Globalement satisfaite des annonces, la FNSEA salue au contraire des propositions qui redonnent « une place stratégique à l'enjeu de la souveraineté alimentaire ». « Débloquer les situations qui freinent la production, encourager la production d'intrants en France, investir dans la production d'énergies renouvelables, renforcer le plan protéines et mettre en place un plan souveraineté en fruits et légumes, tout en s'inscrivant dans une transition écologique équilibrée, sont autant de signaux positifs pour les agriculteurs français », se félicite le syndicat majoritaire.

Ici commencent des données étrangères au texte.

(* ===== verification/Optim.v ===== *)
(** * The [torch.optim] tutorial: logistic regression on two moons

    Lines 1-692 of [src/optimization_tutorial.ipynb].  The model is
    [y = sigmoid(W . x + b)] with [weight] (2 values) and [bias] (1 value),
    trained one sample at a time with [F.binary_cross_entropy_with_logits]
    (lines 207-324), then retrained from cloned parameters with four
    optimizers through the function [train] (lines 371-496).

    Values are exact rationals ([Q]): this part of the development is
    about the order of the training operations and the sharing of the
    parameter tensors, not about special float values.  The loss and its
    derivative with respect to the logit ([sigmoid z - y] in PyTorch) and
    the square root used by RMSprop and Adam are parameters of the
    section [Tutorial].

    Parameter tensors live in a [store], as the Python objects do: an
    optimizer keeps the indices of its parameters, and [train] receives
    the indices of [weight] and [bias].  A step of the optimizer updates
    the store, so [train] sees the update exactly when the tensors it is
    given are the optimizer's own. *)

From S2P Require Import Prelude.

Module Optim.
Local Open Scope Q_scope.

(** A 1-D parameter tensor with its accumulated gradient. *)
Record param := mk_param { data : list Q; grad : option (list Q) }.

(** Every tensor of the notebook, by allocation order. *)
Definition store := list param.

(** [t.data.clone().requires_grad_()]: a new tensor with the same data
    and no gradient. *)
Definition clone (s : store) (i : nat) : result (store * nat) :=
  match nth_error s i with
  | None => Err IndexError
  | Some p => Ok (s ++ [mk_param (data p) None], length s)
  end.

(** Python's [l[i] = f(l[i])] on the store. *)
Definition update (s : store) (i : nat) (f : param -> param) : result store :=
  match nth_error s i with
  | None => Err IndexError
  | Some p => Ok (replace_nth s i (f p))
  end.

(** [p.grad.detach_(); p.grad.zero_()] when [p.grad] is not [None]. *)
Definition zero_grad_p (p : param) : param :=
  mk_param (data p) (option_map (map (fun _ => 0)) (grad p)).

(** AccumulateGrad: the first gradient is stored, later ones are added. *)
Definition acc (g : list Q) (p : param) : param :=
  mk_param (data p) (Some (match grad p with None => g | Some g0 => map2 Qplus g0 g end)).

(** ** The optimizers of [torch.optim] *)

(** The update rules are those of [torch.optim.SGD], [RMSprop] and [Adam]
    (no weight decay, no dampening, no Nesterov, no amsgrad); each keeps
    a per-parameter state, created lazily at the first step. *)

Record sgd := mk_sgd {
  sgd_params : list nat; sgd_lr : Q; sgd_momentum : Q;
  sgd_buf : list (option (list Q)) }.

Record rmsprop := mk_rmsprop {
  rms_params : list nat; rms_lr : Q; rms_alpha : Q; rms_eps : Q;
  rms_square_avg : list (option (list Q)) }.

Record adam := mk_adam {
  adam_params : list nat; adam_lr : Q; adam_beta1 : Q; adam_beta2 : Q; adam_eps : Q;
  adam_state : list (option (nat * list Q * list Q)) }.

Inductive optimizer := SGD (o : sgd) | RMSprop (o : rmsprop) | Adam (o : adam).

(** [optim.SGD(params, lr=lr, momentum=momentum)] *)
Definition optim_SGD (params : list nat) (lr momentum : Q) : optimizer :=
  SGD (mk_sgd params lr momentum (repeat None (length params))).

(** [optim.RMSprop(params, lr=lr)], with [alpha = 0.99], [eps = 1e-8] *)
Definition optim_RMSprop (params : list nat) (lr : Q) : optimizer :=
  RMSprop (mk_rmsprop params lr (99 # 100) (1 # 100000000) (repeat None (length params))).

(** [optim.Adam(params, lr=lr, betas=(b1, b2))], with [eps = 1e-8] *)
Definition optim_Adam (params : list nat) (lr b1 b2 : Q) : optimizer :=
  Adam (mk_adam params lr b1 b2 (1 # 100000000) (repeat None (length params))).

Definition opt_params (o : optimizer) : list nat :=
  match o with
  | SGD o => sgd_params o
  | RMSprop o => rms_params o
  | Adam o => adam_params o
  end.

(** [optimizer.zero_grad()]: zero the gradients of the optimizer's own
    parameters. *)
Fixpoint zero_grad_all (idx : list nat) (s : store) : result store :=
  match idx with
  | [] => Ok s
  | i :: idx' => let* s := update s i zero_grad_p in zero_grad_all idx' s
  end.

Definition zero_grad (o : optimizer) (s : store) : result store :=
  zero_grad_all (opt_params o) s.

(** One parameter of a step: skipped when its gradient is [None],
    otherwise [f state grad data] gives the new state and data. *)
Fixpoint step_each {S} (f : S -> list Q -> list Q -> S * list Q)
  (idx : list nat) (st : list S) (s : store) : result (list S * store) :=
  match idx, st with
  | i :: idx', x :: st' =>
      match nth_error s i with
      | None => Err IndexError
      | Some p =>
          match grad p with
          | None => let* '(st'', s) := step_each f idx' st' s in Ok (x :: st'', s)
          | Some g =>
              let '(x', d) := f x g (data p) in
              let* s := update s i (fun p => mk_param d (grad p)) in
              let* '(st'', s) := step_each f idx' st' s in Ok (x' :: st'', s)
          end
      end
  | _, _ => Ok (st, s)
  end.

(** [SGD.step]: [buf = momentum * buf + g] (the first buffer is [g]) when
    [momentum != 0], and [p.data.add_(-lr, d_p)]. *)
Definition sgd_update (lr momentum : Q) (buf : option (list Q)) (g d : list Q)
  : option (list Q) * list Q :=
  if Qeq_bool momentum 0 then (buf, map2 (fun di gi => di - lr * gi) d g)
  else
    let b := match buf with
             | None => g
             | Some b => map2 (fun bi gi => momentum * bi + gi) b g
             end in
    (Some b, map2 (fun di bi => di - lr * bi) d b).

Section Roots.

(** The square root of [Tensor.sqrt] and [math.sqrt]. *)
Variable sqrt : Q -> Q.

(** [RMSprop.step]: [square_avg = alpha * square_avg + (1 - alpha) g^2],
    [p.data.addcdiv_(-lr, g, sqrt(square_avg) + eps)]. *)
Definition rms_update (lr alpha eps : Q) (sq : option (list Q)) (g d : list Q)
  : option (list Q) * list Q :=
  let sq0 := match sq with None => map (fun _ => 0) d | Some s => s end in
  let sq' := map2 (fun si gi => alpha * si + (1 - alpha) * gi * gi) sq0 g in
  let avg := map (fun si => sqrt si + eps) sq' in
  (Some sq', map2 (fun di ga => di - lr * (fst ga / snd ga)) d (combine g avg)).

(** [Adam.step]: the moving averages [exp_avg], [exp_avg_sq], the bias
    corrections [1 - beta^step], and
    [p.data.addcdiv_(-lr * sqrt(bc2) / bc1, exp_avg, sqrt(exp_avg_sq) + eps)]. *)
Definition adam_update (lr b1 b2 eps : Q) (st : option (nat * list Q * list Q)) (g d : list Q)
  : option (nat * list Q * list Q) * list Q :=
  let '(t, m, v) := match st with
                    | None => (O, map (fun _ => 0) d, map (fun _ => 0) d)
                    | Some x => x
                    end in
  let t := S t in
  let m' := map2 (fun mi gi => b1 * mi + (1 - b1) * gi) m g in
  let v' := map2 (fun vi gi => b2 * vi + (1 - b2) * gi * gi) v g in
  let denom := map (fun vi => sqrt vi + eps) v' in
  let bc1 := 1 - b1 ^ Z.of_nat t in
  let bc2 := 1 - b2 ^ Z.of_nat t in
  let step_size := lr * sqrt bc2 / bc1 in
  (Some (t, m', v'), map2 (fun di md => di - step_size * (fst md / snd md)) d (combine m' denom)).

(** [optimizer.step()] *)
Definition step (o : optimizer) (s : store) : result (optimizer * store) :=
  match o with
  | SGD o =>
      let* '(b, s) := step_each (sgd_update (sgd_lr o) (sgd_momentum o)) (sgd_params o) (sgd_buf o) s in
      Ok (SGD (mk_sgd (sgd_params o) (sgd_lr o) (sgd_momentum o) b), s)
  | RMSprop o =>
      let* '(sq, s) := step_each (rms_update (rms_lr o) (rms_alpha o) (rms_eps o))
                         (rms_params o) (rms_square_avg o) s in
      Ok (RMSprop (mk_rmsprop (rms_params o) (rms_lr o) (rms_alpha o) (rms_eps o) sq), s)
  | Adam o =>
      let* '(st, s) := step_each (adam_update (adam_lr o) (adam_beta1 o) (adam_beta2 o) (adam_eps o))
                         (adam_params o) (adam_state o) s in
      Ok (Adam (mk_adam (adam_params o) (adam_lr o) (adam_beta1 o) (adam_beta2 o) (adam_eps o) st), s)
  end.

End Roots.

(** ** The training loop *)

(** [l[i]], raising [IndexError] out of range. *)
Definition get {A} (l : list A) (i : nat) : result A :=
  match nth_error l i with Some a => Ok a | None => Err IndexError end.

(** [l[i] += v] on a Python list. *)
Definition iadd_at (l : list Q) (i : nat) (v : Q) : result (list Q) :=
  match nth_error l i with
  | Some a => Ok (replace_nth l i (a + v))
  | None => Err IndexError
  end.

(** [torch.dot(u, v)]: two 1-D tensors of the same length. *)
Definition dot (u v : list Q) : result Q :=
  if Nat.eqb (length u) (length v) then Ok (fold_right Qplus 0 (map2 Qmult u v))
  else Err ShapeMismatch.

(** [torch.dot(X[i], weight) + bias]: a scalar plus a 1-D tensor. *)
Definition predict (x w b : list Q) : result (list Q) :=
  let* z := dot x w in Ok (map (fun bi => z + bi) b).

(** The gradient of [y_predicted[0]] with respect to [bias]. *)
Definition onehot0 (n : nat) (v : Q) : list Q :=
  match n with O => [] | S n' => v :: repeat 0 n' end.

Section Tutorial.

(** [loss_fn = F.binary_cross_entropy_with_logits] and its derivative
    with respect to the logit, [sigmoid z - y]. *)
Variable loss_fn : Q -> Q -> Q.
Variable dloss : Q -> Q -> Q.
Variable sqrt : Q -> Q.
(** The data set [X, y = make_moons(100, ...)] as float32 tensors. *)
Variable X : list (list Q).
Variable Y : list Q.

(** The body of [for i in range(100)]: [optimizer.zero_grad()], the
    prediction, the loss, [loss.backward()] (accumulating into the
    gradients of [weight] and [bias]) and [optimizer.step()]; the value
    is [loss.item()]. *)
Definition train_step (o : optimizer) (s : store) (w b i : nat) : result (optimizer * store * Q) :=
  let* s := zero_grad o s in
  let* x := get X i in
  let* yi := get Y i in
  let* wp := get s w in
  let* bp := get s b in
  let* y_predicted := predict x (data wp) (data bp) in
  let* z := get y_predicted 0 in
  let dz := dloss z yi in
  let* s := update s w (acc (map (fun xi => dz * xi) x)) in
  let* s := update s b (acc (onehot0 (length (data bp)) dz)) in
  let* '(o, s) := step sqrt o s in
  Ok (o, s, loss_fn z yi).

(** [for i in range(k)] from sample [i], adding every loss to
    [loss_epoch[epoch]]. *)
Fixpoint inner (k i epoch : nat) (o : optimizer) (s : store) (w b : nat) (le : list Q)
  : result (optimizer * store * list Q) :=
  match k with
  | O => Ok (o, s, le)
  | S k' =>
      let* '(o, s, loss) := train_step o s w b i in
      let* le := iadd_at le epoch loss in
      inner k' (S i) epoch o s w b le
  end.

(** [for epoch in range(k)] from epoch [epoch]. *)
Fixpoint outer (k epoch : nat) (o : optimizer) (s : store) (w b : nat) (le : list Q)
  : result (optimizer * store * list Q) :=
  match k with
  | O => Ok (o, s, le)
  | S k' =>
      let* '(o, s, le) := inner 100 0 epoch o s w b le in
      outer k' (S epoch) o s w b le
  end.

(** [train(optimizer, weight, bias)] with the global [n_epochs]. *)
Definition train (n_epochs : nat) (o : optimizer) (s : store) (w b : nat)
  : result (optimizer * store * list Q) :=
  outer n_epochs 0 o s w b (repeat 0 n_epochs).

End Tutorial.

(** ** The cells of the tutorial *)

(** Lines 207-211: [weight = torch.randn(2, requires_grad=True)],
    [bias = torch.randn(1, requires_grad=True)]; the random values are
    the arguments [w0] and [b0]. *)
Definition init_cell (w0 b0 : list Q) (s : store) : store * nat * nat :=
  (s ++ [mk_param w0 None; mk_param b0 None], length s, S (length s)).

(** Line 239: [optimizer = optim.SGD([weight, bias], lr=0.001)]. *)
Definition optimizer_cell (w b : nat) : optimizer := optim_SGD [w; b] (1 # 1000) 0.

(** Lines 309-324: the same loop as [train], inline, with [n_epochs = 100]. *)
Definition loop_cell (loss_fn dloss : Q -> Q -> Q) (sqrt : Q -> Q) (X : list (list Q)) (Y : list Q)
  (o : optimizer) (s : store) (w b : nat) : result (optimizer * store * list Q) :=
  train loss_fn dloss sqrt X Y 100 o s w b.

(** Lines 371-384: fresh [weight] and [bias], four clones of them and
    the four optimizers [sgd], [sgdmom], [rms] and [adam], each with the
    tensors it optimizes. *)
Definition compare_cell (w0 b0 : list Q) (s : store)
  : result (store * list (optimizer * nat * nat)) :=
  let '(s, w, b) := init_cell w0 b0 s in
  let* '(s, w1) := clone s w in
  let* '(s, b1) := clone s b in
  let sgd := optim_SGD [w1; b1] (1 # 100) 0 in
  let* '(s, w2) := clone s w in
  let* '(s, b2) := clone s b in
  let sgdmom := optim_SGD [w2; b2] (1 # 100) (1 # 2) in
  let* '(s, w3) := clone s w in
  let* '(s, b3) := clone s b in
  let rms := optim_RMSprop [w3; b3] (1 # 100) in
  let* '(s, w4) := clone s w in
  let* '(s, b4) := clone s b in
  let adam := optim_Adam [w4; b4] (1 # 1000) (9 # 10) (999 # 1000) in
  Ok (s, [(sgd, w1, b1); (sgdmom, w2, b2); (rms, w3, b3); (adam, w4, b4)]).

Réactions11 réactions à cet article

En résumé, le pédant et godillot ministre de l'agriculture et la FNSEA sont en guerre permanente contre la demande sociétale - mais émanant aussi d'une part de la profession - pour une agriculture nourricière saine et diversifiée, respectueuse des équilibres naturels et qui fasse vivre des paysans.
Le prétexte de la pseudo menace d'une pénurie alimentaire liée à la guerre en Ukraine aiguise l'appétit d'agrimanagers opportunistes qui, tablant sur une flambée des prix à la tonne de blé, cherchent par tous moyens à optimiser leurs futures rentrées de devises. Ils n'ont même pas la pudeur d'attendre un peu pour abattre leurs cartes.
Ce conflit en Europe constitue donc lui aussi une occasion en or pour toute une ribambelle de profiteurs de guerre de s'engraisser sans prendre le moindre risque.
L'UE doit défendre bec et ongles le Green Deal et sa stratégie De la Fourche à la fourchette, issue d'un long processus décisionnel démocratique, contre ces tentatives de déstabilisation fomentées par une minorité sectaire !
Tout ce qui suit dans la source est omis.